Privacy in a world of technology driven personal assistants.

The Amazon Echo and the Google Home were huge Christmas items for many familes. These tech driven personal assistants can change the thermometer in your home, turn on and off lights, bring up music play lists, and even help with homework. (I've asked our Amazon Echo how to spell a word or to look up a fact online and get me the information I needed.) I've also searched for recipes, set alarms, and done hundreds of things that make life just a little simpler. Yet, what is the cost to a potential  loss of privacy

Recently, a story about a little girl who asked Amazon's Echo -triggered by the name Alexa - to buy a doll house and the doll house was ordered made the news. While this was an accident, does it mean we are vulnerable to other hacks where our data is at risk? What makes this even more interesting is when the story was reported on a newscast, many devices were activated. People who heard the broadcast needed to cancel orders of more dollhouses. While this may appear harmless, the easy access to data has many people concerned about privacy and data storage. 

How do these new devices change your expectation of privacy, if at all? And, how do they change how you teach students to protect their data?

I'd love to hear your thoughts and experiences.

Kathy

 

 

Comments

Hearing about that made me want to go to work for the Echo designers and put in some surprises of my own... some automatic donations to the charities of my choice based on phrases that had nothing to do with that.   

I've cut 'way back on places where I'll 'use Google to log in,'  for starters.   

Colleagues, 

I want to continue the discussion about digital privacy and draw your attention to an interesting report, The Datafication of Employment: How Surveillance and Capitalism are Shaping Workers' Futures without Their Knowledge. 

From the report: 

For consumers, the digital age presents a devil’s bargain: in exchange for basically unfettered access to our personal data, massive corporations like Amazon, Google, and Facebook give us unprecedented connectivity, convenience, personalization, and innovation. Scholars have exposed the dangers and illusions of this bargain: the corrosion of personal liberty, the accumulation of monopoly power, the threat of digital redlining,1 predatory ad-targeting,2 and the reification of class and racial stratification.3 But less well understood is the way data—its collection, aggregation, and use—is changing the balance of power in the workplace.

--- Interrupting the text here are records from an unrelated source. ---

Lemma exposures_runs c m0 ss aa m p :
  Forall exposure_fields (mf_Exposures m) -> mf_Exposures m0 = [] -> at_ c m0 ss aa p ->
  runs (exposures_lines m) p (at_ c (set_mf_Exposures (map canonical_exposure (by_key ex_Name (mf_Exposures m))) m0) ss aa).
Proof.
  intros Hf H0 (sec & ns & ->). unfold exposures_lines. apply when_nonempty.
  - intros _. line. line.
    apply runs_concat with (I := fun done => inside c "exposure" (fun ns => ns_exposureField ns = "http")
      (set_mf_Exposures (map canonical_exposure done) m0) ss aa).
    + opened m0.
    + intros done [name service port protocol visibility] p Hx ([] & Hns & ->). simpl in Hns. subst.
      pose proof (sorted_Forall _ _ _ _ Hf Hx) as (H1 & H2 & H3 & H4 & H5). rewrite map_app. cbn [map].
      generalize (map canonical_exposure done) as before. intros before. unfold exposure_lines, canonical_exposure. simpl in *.
      revert H5. generalize (normalizedExposureVisibility visibility) as v. intros v H5.
      destruct m0. line. line. line. line. line. ended.
    + intros p. apply inside_at.
  - intros ->. exists sec, ns. same m0.
Qed.

Definition permission_fields (p : RuntimePermission) : Prop :=
  field (rp_Capability p) /\ Forall field (rp_Services p) /\ Forall field (rp_Operations p).

Definition on_permission (index : Z) (list_name : string) (ns : Nested) : Prop :=
  ns_runtimeField ns = "permissions" /\ ns_runtimePermissionIndex ns = index /\ ns_runtimePermissionList ns = list_name.

Ltac pin H := simpl in H; match type of H with ?x = _ => subst x end.

Lemma permission_runs c m ss aa done x p :
  permission_fields x -> inside c "runtime" (fun ns => ns_runtimeField ns = "permissions") (set_mf_Runtime (mkRuntime done) m) ss aa p ->
  runs (permission_lines x) p
    (inside c "runtime" (fun ns => ns_runtimeField ns = "permissions") (set_mf_Runtime (mkRuntime (done ++ [canonical_permission x])) m) ss aa).
Proof.
  destruct x as [capability services operations]. intros (H1 & H2 & H3) ([] & Hns & ->). simpl in *. subst.
  assert (exists m', m' = m) as [m' Hm] by eauto. destruct m.
  unfold permission_lines, canonical_permission. simpl. line. line. eapply runs_app.
  apply runs_map with (I := fun items => inside c "runtime" (on_permission (Z.of_nat (length done)) "services")
    (set_mf_Runtime (mkRuntime (done ++ [mkRuntimePermission capability items []])) m') ss aa).
  - subst. eexists. split; [|reflexivity]. done.
  - intros items v q Hv ([] & (Hn1 & Hn2 & Hn3) & ->). simpl in *. subst. pose proof (sorted_string_Forall _ _ _ H2 Hv) as Hvf. line. ended.
  - intros q ([] & (Hn1 & Hn2 & Hn3) & ->). pin Hn1. pin Hn2. pin Hn3. line.
    apply runs_map with (I := fun items => inside c "runtime" (on_permission (Z.of_nat (length done)) "operations")
      (set_mf_Runtime (mkRuntime (done ++ [mkRuntimePermission capability (sort_strings services) items])) m') ss aa).
    + subst. eexists. split; [|reflexivity]. done.
    + intros items v q Hv ([] & (Hn1 & Hn2 & Hn3) & ->). simpl in *. subst. pose proof (sorted_string_Forall _ _ _ H3 Hv) as Hvf. line. ended.
    + intros q (ns & (Hn & _ & _) & ->). subst. by exists ns.
Qed.

Lemma runtime_runs c m0 ss aa m p :
  Forall permission_fields (ru_Permissions (mf_Runtime m)) -> mf_Runtime m0 = mkRuntime [] -> at_ c m0 ss aa p ->
  runs (runtime_lines m) p
    (at_ c (set_mf_Runtime (mkRuntime (map canonical_permission (by_key rp_Capability (ru_Permissions (mf_Runtime m))))) m0) ss aa).
Proof.
  intros Hf H0 (sec & ns & ->). unfold runtime_lines. apply when_nonempty.
  - intros _. line. line.
    apply runs_concat with (I := fun done => inside c "runtime" (fun ns => ns_runtimeField ns = "permissions")
      (set_mf_Runtime (mkRuntime (map canonical_permission done)) m0) ss aa).
    + opened m0.
    + intros done x p Hx Hp. rewrite map_app. apply permission_runs; [by eapply sorted_Forall|done].
    + intros p. apply inside_at.
  - intros ->. exists sec, ns. same m0.
Qed.

(** ** Identity *)

Definition identity_fields_ok (i : IdentityRequirements) : Prop :=
  Forall field (ir_CallbackPaths i) /\ Forall field (ir_LogoutPaths i) /\ Forall field (ir_Scopes i) /\ Forall field (ir_Claims i) /\
  clean (ia_MFA (ir_Authentication i)) /\ Forall field (ia_Methods (ir_Authentication i)).

Lemma identity_list_runs c m ss aa f add values p :
  f ∈ ["callback_paths"; "logout_paths"; "scopes"; "claims"] ->
  (forall items v, append_identity f v (add items) = Some (add (items ++ [v]))) -> Forall field values ->
  within c "identity" (set_mf_Identity (add []) m) ss aa p ->
  runs (writeStringListYAML f values 2) p (within c "identity" (set_mf_Identity (add (sort_strings values)) m) ss aa).
Proof.
  intros Hin Hadd Hf [ns ->]. unfold writeStringListYAML. apply when_nonempty; [|intros ->; by exists ns]. intros _.
  assert (exists p', (forall n, parseLine n 2 (f +:+ ":") (mkParser c (set_mf_Identity (add []) m) "identity" ns ss aa) = Ok p') /\ shown (f +:+ ":") /\
    inside c "identity" (fun ns => ns_identityField ns = f) (set_mf_Identity (add []) m) ss aa p') as (p' & Hp & Ht & Hi).
  { rewrite !elem_of_cons, elem_of_nil in Hin. destruct ns.
    destruct Hin as [->|[->|[->|[->|[]]]]]; (eexists; split; [intros n; repeat step; finish|split; [text|eexists; split; [|reflexivity]; done]]). }
  eapply runs_cons; [exact Ht|exact Hp|].
  apply runs_map with (I := fun done => inside c "identity" (fun ns => ns_identityField ns = f) (set_mf_Identity (add done) m) ss aa); [done| |].
  - intros done v q Hv ([] & Hns & ->). pin Hns. pose proof (sorted_string_Forall _ _ _ Hf Hv) as Hvf.
    rewrite !elem_of_cons, elem_of_nil in Hin. destruct m, Hin as [->|[->|[->|[->|[]]]]]; line; ended.
  - intros q (ns' & _ & ->). by exists ns'.
Qed.

Definition with_authentication (i : IdentityRequirements) (a : IdentityAuthenticationRequirements) : IdentityRequirements :=
  mkIdentity (ir_CallbackPaths i) (ir_LogoutPaths i) (ir_Scopes i) (ir_Claims i) a.

Definition no_authentication : IdentityAuthenticationRequirements := mkIdentityAuthentication "" [] false.

(** The optional line of the factors. *)
Lemma mfa_runs c m i ss aa mfa p :
  clean mfa ->
  inside c "identity" (fun ns => ns_identityField ns = "authentication") (set_mf_Identity (with_authentication i no_authentication) m) ss aa p ->
  runs (when (mfa != "") [(4%nat, "mfa: " +:+ mfa)]) p
    (inside c "identity" (fun ns => ns_identityField ns = "authentication")
       (set_mf_Identity (with_authentication i (mkIdentityAuthentication mfa [] false)) m) ss aa).
Proof.
  intros Hc ([] & Hns & ->). pin Hns. apply runs_when.
  - intros Hm. pose proof (neqb_nil_field _ Hc Hm) as Hf. destruct m, i. line. ended.
  - intros ->%neqb_false. eexists. split; [|reflexivity]. done.
Qed.

Lemma passwordless_runs c m i ss aa mfa enabled p :
  inside c "identity" (fun ns => ns_identityField ns = "authentication")
    (set_mf_Identity (with_authentication i (mkIdentityAuthentication mfa [] false)) m) ss aa p ->
  runs [(4%nat, "passwordless: " +:+ bool_text enabled)] p
    (inside c "identity" (fun ns => ns_identityField ns = "authentication")
       (set_mf_Identity (with_authentication i (mkIdentityAuthentication mfa [] enabled)) m) ss aa).
Proof. intros ([] & Hns & ->). pin Hns. destruct m, i, enabled; simpl; line; ended. Qed.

I encourage you read the report. What implication does the data gathering have for our students? How do we prepare our students to live in this tech driven world? I'd love to hear your thoughts. 

Sincerely, 
Kathy Tracey
@Kathy_Tracey

Colleagues, 
I want to circle back to this discussion about our digital privacy and discuss the recent news released by the FBI as it relates to Smart TVs. More than ringing the alarm bells, I believe the warnings are related to a larger issue about our privacy and how much we may be willing to give up for convenience. The FBI reports go on to provide warnings about the use of facial recognition in some instances. At a larger issue is how much data is being collected about what we watch on our devices so advertising can be sold to target markets. 

So, this brings the conversation back to a larger question. What (and how) do you address digital privacy instruction with your adult learners? What do your lessons look like? Are your students concerned about these potential breaches of their privacy, or are we at a point where we accept these concerns as a part of our new realities? 

I'd love to hear your thoughts or concerns. 
Sincerely, 
Kathy Tracey


 

All, 

This week is CyberSecurity Awareness Month and I want to help draw attention to the blurred lines between our personal and professional devices and our home/work lives. The number of connected devices (Internet of Things) will reach 25 billion by 2021. The Internet of things is the network of physical objects that use technology to connect and exchanging data with other devices and systems over the Internet. (Think about how Siri or Alexa will turn on a light or change temperature settings in a home.) 

This number appears to be in contrast with 63% of individuals respond that how devices caputer data about their lives and behaviors. 

  • How do you determine the risk versus the reward when using the Internet of Things?
  • When you are preparing professional development for teahcers and staff, do you include discussions about security risks and how to keep security protocols in place?